A third study published in 1997 in the journal, Acta Dermato-Venereologica involved 100 vitiligo patients. The study took 2 years and involved the use of the combination of folic acid and vitamin B12 supplementation along with sun exposure.
The results of the study showed that further depigmentation stopped in 64% of the patients; clear repigmentation was observed in 52% and total repigmentation seen in 6% of the patients.
During the study, patients were asked to combine these nutritional supplements with sun exposure during the summer months and UVB lamps during the winter.
The results clearly showed that the combination of folic acid, vitamin B12 and UV exposure was more effective than each of the 3 treatment options for vitiligo.
The high homocysteine levels observed in vitiligo patients are caused by low levels of folic acid and vitamin B12. However, the oxidation of homocysteine produces some reactive oxygen species that build up in the skin and increases the oxidative stress placed on melanocytes.
The level of harmful free radicals rises along with that of homocysteine just as the level of folic acid falls.
This means that melanocytes are increasingly destroyed and melanin production is reduced. Therefore, folic acid supplementation can stop the depigmentation of the skin and even repigment vitiligo spots because it reduces oxidative stress and acts as an antioxidant.
Another mechanism by which folic acid works for vitiligo is through the supply of the needed cofactors required for melanin production. High homocysteine levels mean low methionine levels and methionine is needed for melanin production.

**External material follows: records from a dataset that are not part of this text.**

Definition liquidate_world (clk : Clock) (w : World) (k : LiqAccounts) (with_backstop : bool)
    : result Error World :=
  p ← load_position w (lk_position k);
  x ← liquidate clk k (mkLiq (w_market w) p (w_pool w) (w_grid w) (w_bitmap w) (w_buffer w)
        (if with_backstop then w_backstop w else None) (w_ledger w));
  Ok (w <| w_market := lq_market x |>
        <| w_positions := <[lk_position k := lq_position x]> (w_positions w) |>
        <| w_bitmap := lq_bitmap x |> <| w_pool := lq_pool x |> <| w_grid := lq_grid x |>
        <| w_buffer := lq_buffer x |>
        <| w_backstop := if with_backstop then lq_backstop x else w_backstop w |>
        <| w_ledger := lq_ledger x |>).

Definition deposit_world (w : World) (owner : Pubkey) (f : Depositing -> result Error Depositing)
    : result Error World :=
  dep ← ok_or (w_deposits w !! owner) ConstraintViolated;
  x ← f (mkDepositing (w_pool w) dep (w_ledger w));
  Ok (w <| w_pool := dp_pool x |> <| w_deposits := <[owner := dp_deposit x]> (w_deposits w) |>
        <| w_ledger := dp_ledger x |>).

Definition market_world (w : World) (r : result Error (Market * ledger)) : result Error World :=
  '(m, l) ← r; Ok (w <| w_market := m |> <| w_ledger := l |>).

(** The optional oracle account, written back when it was passed. *)
Definition oracle_account (w : World) (passed : bool) : option MarketOracle :=
  if passed then Some (w_oracle w) else None.

Definition queue_world (clk : Clock) (w : World) (authority : Pubkey) (with_oracle : bool)
    (param : MarketParam.t) (value : Z) : result Error World :=
  _ ← constraint (bool_decide (w_queue w !! queue_nonce (w_gate w) = None));
  '(g, op) ← queue_param clk (w_gate w) authority (w_market w) (oracle_account w with_oracle) param value;
  Ok (w <| w_gate := g |> <| w_queue := <[op_nonce op := op]> (w_queue w) |>).

Definition execute_world (clk : Clock) (w : World) (nonce : Z) (with_oracle : bool) : result Error World :=
  op ← ok_or (w_queue w !! nonce) ConstraintViolated;
  '(m, o) ← execute_param clk op (w_market w) (oracle_account w with_oracle);
  Ok (w <| w_market := m |> <| w_oracle := default (w_oracle w) o |>
        <| w_queue := delete nonce (w_queue w) |>).

Definition cancel_world (w : World) (authority nonce : Pubkey) : result Error World :=
  _ ← ok_or (w_queue w !! nonce) ConstraintViolated;
  _ ← cancel_param (w_gate w) authority;
  Ok (w <| w_queue := delete nonce (w_queue w) |>).

Definition gate_world (w : World) (r : result Error GovernanceGate) : result Error World :=
  g ← r; Ok (w <| w_gate := g |>).
Definition config_world (w : World) (r : result Error ProtocolConfig) : result Error World :=
  c ← r; Ok (w <| w_config := c |>).
Definition price_world (w : World) (r : result Error (Market * MarketOracle)) : result Error World :=
  '(m, o) ← r; Ok (w <| w_market := m |> <| w_oracle := o |>).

Tyrosine is another amino acid necessary for the synthesis of melanin.
The transfer of a hydroxyl group to tyrosine is a required step in the pathway of melanin production. However, tetrahydrobiopterine is needed as a cofactor for the reaction to proceed.

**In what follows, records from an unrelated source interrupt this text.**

Lemma reserve_refresh clk k w b x : invariant w -> timestamp (unix_timestamp clk) -> w_now w <= unix_timestamp clk ->
  reserve_ok b (w_ledger w) ->
  refresh_market clk k (mkRefresh (w_market w) (w_buffer w) (Some b) (w_ledger w)) = Ok x ->
  exists b', rf_backstop x = Some b' /\ reserve_ok b' (rf_ledger x).
Proof.
  intros Hinv Hn Hle Hr H. unfold refresh_market in H. cbn in H. bind H as ? Hk. bind H as m1 Hm1.
  destruct (accrue_preserved _ _ _ Hinv Hn Hle Hm1) as [_ []].
  destruct (Z.eqb_spec (unminted_interest m1) 0); [injection H as <-; by exists b|].
  bind H as [cut head] Hbs. bind H as d Hd. bind H as l1 Hl1. bind H as l2 Hl2.
  bind H as [[m2 bs2] l3] Hl3. bind H as fd Hfd. injection H as <-. inv_ok Hd.
  destruct (refresh_backstop_Ok (Some b) (fk_backstop_vault k) (w_ledger w) cut head Hbs) as [Hh Hv].
  apply supply_refresh_Ok in Hd as (Ea & Es & Eu & Eb & Hall & _ & _ & Hz); [|done..].
  rewrite !Forall_cons in Hall. destruct Hall as (? & ? & ? & ? & ? & ? & _).
  set (P := fun _ : Pubkey => False).
  assert (confined P (w_ledger w) l1) as Hc1 by (by apply (mint_some_confined P) in Hl1).
  assert (confined P l1 l2) as Hc2.
  { revert Hl2. generalize l2. change (post (confined P l1) (if 0 <? rf_keeper_cut d then
      ata ← no_panic (fk_cranker_ata k); cpi (token_mint_to l1 fusd_mint ata (as_u64 (rf_keeper_cut d))) else Ok l1)).
    ledger_step. }
  apply reserve_mint in Hl3; [done|rlia| |].
  - eapply reserve_untouched; [exact Hc2|by intros []|]. eapply reserve_untouched; [exact Hc1|by intros []|done].
  - intros Hpos. destruct Hv as [Hv| ->]; [done|]. rewrite Hz in Hpos by lia. lia.
Qed.

Lemma reserve_fund a t b l n b' l' : reserve_ok b l -> fund_backstop a t b l n = Ok (b', l') -> a <> backstop_pda ->
  reserve_ok b' l'.
Proof.
  intros [Eo Hg] H Ha. unfold fund_backstop in H. bind H as ? Hata. bind H as ? Hpos. bind H as l1 Hl. bind H as tc Htc.
  injection H as <- <-. inv_ok Hl. inv_ok Htc. checked. subst. apply transfer_law in Hl as (Hs & _ & Hn & Ham & _ & Hown).
  split; cbn; [by destruct (Hown (bs_fusd_vault b)) as [-> _]|]. unfold reserve_gap in *. cbn. rewrite Ham.
  rewrite bool_decide_false, bool_decide_true by congruence. lia.
Qed.

Lemma reserve_withdraw g a t b l n b' l' : reserve_ok b l -> withdraw_excess g a t b l n = Ok (b', l') ->
  reserve_ok b' l'.
Proof.
  intros [Eo Hg] H. unfold withdraw_excess in H. bind H as ? Hm. bind H as ? Ha. bind H as ? Hpos. bind H as ? Hne.
  cbv zeta in H. bind H as ? Hex. bind H as l1 Hl. bind H as tc Htc. injection H as <- <-. inv_ok Hl. inv_ok Htc. checked.
  subst. apply check_Ok in Hne. propify. apply transfer_law in Hl as (Hs & _ & Hn & Ham & _ & Hown).
  split; cbn; [by destruct (Hown (bs_fusd_vault b)) as [-> _]|]. unfold reserve_gap in *. cbn. rewrite Ham.
  rewrite bool_decide_true, bool_decide_false by congruence. lia.
Qed.

(** ** Every instruction *)

Definition reserve_covered (w : World) : Prop := forall b, w_backstop w = Some b -> reserve_ok b (w_ledger w).

Definition touches_reserve (i : Instr) : bool :=
  match i with
  | LiquidateI _ _ | RefreshMarketI _ _ | InitBackstopI _ _ | FundBackstopI _ _ _ | WithdrawBackstopI _ _ _
  | ExecuteGlobalI _ => true
  | _ => false
  end.

Lemma exec_backstop clk i w : touches_reserve i = false ->
  post (fun w' => w_backstop w' = w_backstop w) (exec clk i w).
Proof.
  intros Hi. apply exec_post. destruct i; try discriminate Hi; cbn [handle];
    unfold touch_world, redeem_world, deposit_world, market_world, queue_world, execute_world, cancel_world, gate_world,
      config_world, price_world, line_world, queue_global_world, cancel_global_world; no_ledger.
Qed.

Lemma not_may_debit c i : draws_reserve i = false -> (forall a, signer i = Some a -> own_pda a = false) ->
  ~ may_debit c i backstop_pda.
Proof.
  intros Hd Hs [H|[H|[H _]]]; [by apply market_not_backstop in H| |congruence].
  apply Hs in H. by rewrite own_pda_backstop in H.
Qed.

(** An account that was not passed is not written. *)
Lemma liquidate_backstop clk k x x' : liquidate clk k x = Ok x' -> lq_backstop x = None -> lq_backstop x' = None.
Proof.
  intros H Hn. apply liquidate_run in H as (m1 & p1 & m2 & p2 & seize & gas & dist & ga & sp & cr & sd & l1 &
    x4 & x5 & p6 & l6 & m7 & a & []). pose proof (reactor_backstop _ _ _ _ lt_pool) as E4. unfold backstop_same in E4.
  cbn in E4. rewrite lt_backstop. unfold liq_remainder in lt_rest.
  destruct (0 <? ab_redist a); [bind lt_rest as m Hm; apply (inj Ok) in lt_rest; subst x5; cbn; congruence|].
  destruct (_ || _); [|injection lt_rest as <-; congruence]. bind lt_rest as cu Hcu. bind lt_rest as pc Hpc.
  cbv zeta in lt_rest. bind lt_rest as x1 Hx1. bind lt_rest as x2 Hx2. apply (inj Ok) in lt_rest. subst x5. cbn.
  pose proof (buffer_backstop _ _ _ Hx1) as Eb. unfold backstop_same in Eb. cbn in Eb. unfold liq_backstop in Hx2.
  destruct (0 <? ab_global a); [|injection Hx2 as <-; congruence]. bind Hx2 as n Hn'. bind Hx2 as b Hb. inv_ok Hb. congruence.
Qed.

Lemma refresh_backstop_none clk k x x' : refresh_market clk k x = Ok x' -> rf_backstop x = None -> rf_backstop x' = None.
Proof.
  intros H Hn. unfold refresh_market in H. bind H as ? Hk. bind H as m1 Hm1. cbv zeta in H.
  destruct (unminted_interest m1 =? 0); [by injection H as <-|]. bind H as [cut head] Hbs. bind H as d Hd. bind H as l1 Hl1. bind H as l2 Hl2.
  bind H as [[m2 bs2] l3] Hl3. bind H as fd Hfd. injection H as <-. cbn. rewrite Hn in Hl3.
  unfold refresh_mint_backstop in Hl3. destruct (0 <? rf_backstop_cut d); [|by injection Hl3 as _ <- _].
  do 3 (bind Hl3 as ? Hs; clear Hs). by bind Hl3 as b Hb.
Qed.

Lemma exec_reserve clk i w w' : invariant w -> admissible clk i w -> pool_of_market w -> reserve_covered w ->
  exec clk i w = Ok w' -> reserve_covered w'.
Proof.
  intros Hinv [Hn Hle _ Hsig] Hp Hr H. destruct (touches_reserve i) eqn:Ei.
  2: { intros b Hb. rewrite (exec_backstop _ _ _ Ei _ H) in Hb. pose proof (exec_confined _ _ _ Hp _ H) as Hc. cbn in Hc.
       eapply reserve_untouched; [exact Hc| |by apply Hr]. apply not_may_debit; [by destruct i|done]. }
  apply exec_Ok in H as [Hload H]. destruct i; try discriminate Ei; cbn [handle] in H.
  - unfold liquidate_world in H. bind H as p Hpos. bind H as x Hx. apply (inj Ok) in H. subst w'.
    intros b Hb. cbn in Hb |- *. destruct with_backstop.
    + assert (reserve_liq b x) as Hb'; [|unfold reserve_liq in Hb'; by rewrite Hb in Hb'].
      destruct (w_backstop w) as [b1|] eqn:E1.
      * eapply (reserve_liquidate b); [|exact Hx]. unfold reserve_liq. cbn. by apply Hr.
      * exfalso. pose proof (liquidate_backstop _ _ _ _ Hx eq_refl). congruence.
    + assert (reserve_liq b x) as Hb'.
      { eapply (reserve_liquidate b); [|exact Hx]. unfold reserve_liq. cbn. by apply Hr. }
      unfold reserve_liq in Hb'. by rewrite (liquidate_backstop _ _ _ _ Hx eq_refl) in Hb'.
  - bind H as x Hx. apply (inj Ok) in H. subst w'. intros b Hb. cbn in Hb |- *. destruct with_backstop.
    + destruct (w_backstop w) as [b1|] eqn:E1.
      * apply reserve_refresh in Hx as (b' & E & Ho); [|done|done|done|by apply Hr]. congruence.
      * exfalso. pose proof (refresh_backstop_none _ _ _ _ Hx eq_refl). congruence.
    + eapply reserve_untouched; [by apply (refresh_confined (fun _ => False)) in Hx|by intros []|by apply Hr].
  - bind H as ? Hnone. bind H as ? Hv. bind H as b Hb. apply (inj Ok) in H. subst w'. intros b' [= <-]. cbn.
    unfold init_backstop in Hb. bind Hb as ? Ha. injection Hb as <-. unfold new_reserve_vault, new_vault in Hv. inv_ok Hv. propify.
    split; [done|]. unfold reserve_gap. cbn. lia.
  - bind H as b Hb. unfold reserve_world in H. bind H as [b' l'] Hf. apply (inj Ok) in H. subst w'. intros b2 [= <-]. cbn.
    unfold load_backstop in Hb. inv_ok Hb. eapply reserve_fund; [by apply Hr|exact Hf|]. intros ->.
    specialize (Hsig _ eq_refl). by rewrite own_pda_backstop in Hsig.
  - bind H as b Hb. unfold reserve_world in H. bind H as [b' l'] Hf. apply (inj Ok) in H. subst w'. intros b2 [= <-]. cbn.
    unfold load_backstop in Hb. inv_ok Hb. eapply reserve_withdraw; [by apply Hr|exact Hf].
  - unfold execute_global_world in H. bind H as op Hop. bind H as b Hb. bind H as b' Hb'. apply (inj Ok) in H. subst w'.
    intros b2 [= <-]. cbn. unfold load_backstop in Hb. inv_ok Hb. unfold execute_global in Hb'. bind Hb' as ? H1. bind Hb' as ? H2.
    injection Hb' as <-. destruct (Hr _ Hb) as [Eo Hg]. by destruct (gop_param op).
Qed.

End reserve.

Humans do not make the pterine part of the molecule but get it from dietary folate or folic acid supplements.
Therefore, increasing the level of folic acid supplies the pterine group needed for the hydroxylation of tyrosine and the onward production of melanin.
In this role, folic acid is not the only B vitamins needed to reduce homocysteine levels. Vitamins B6 and B12 can also lower homocysteine levels and help treat vitiligo.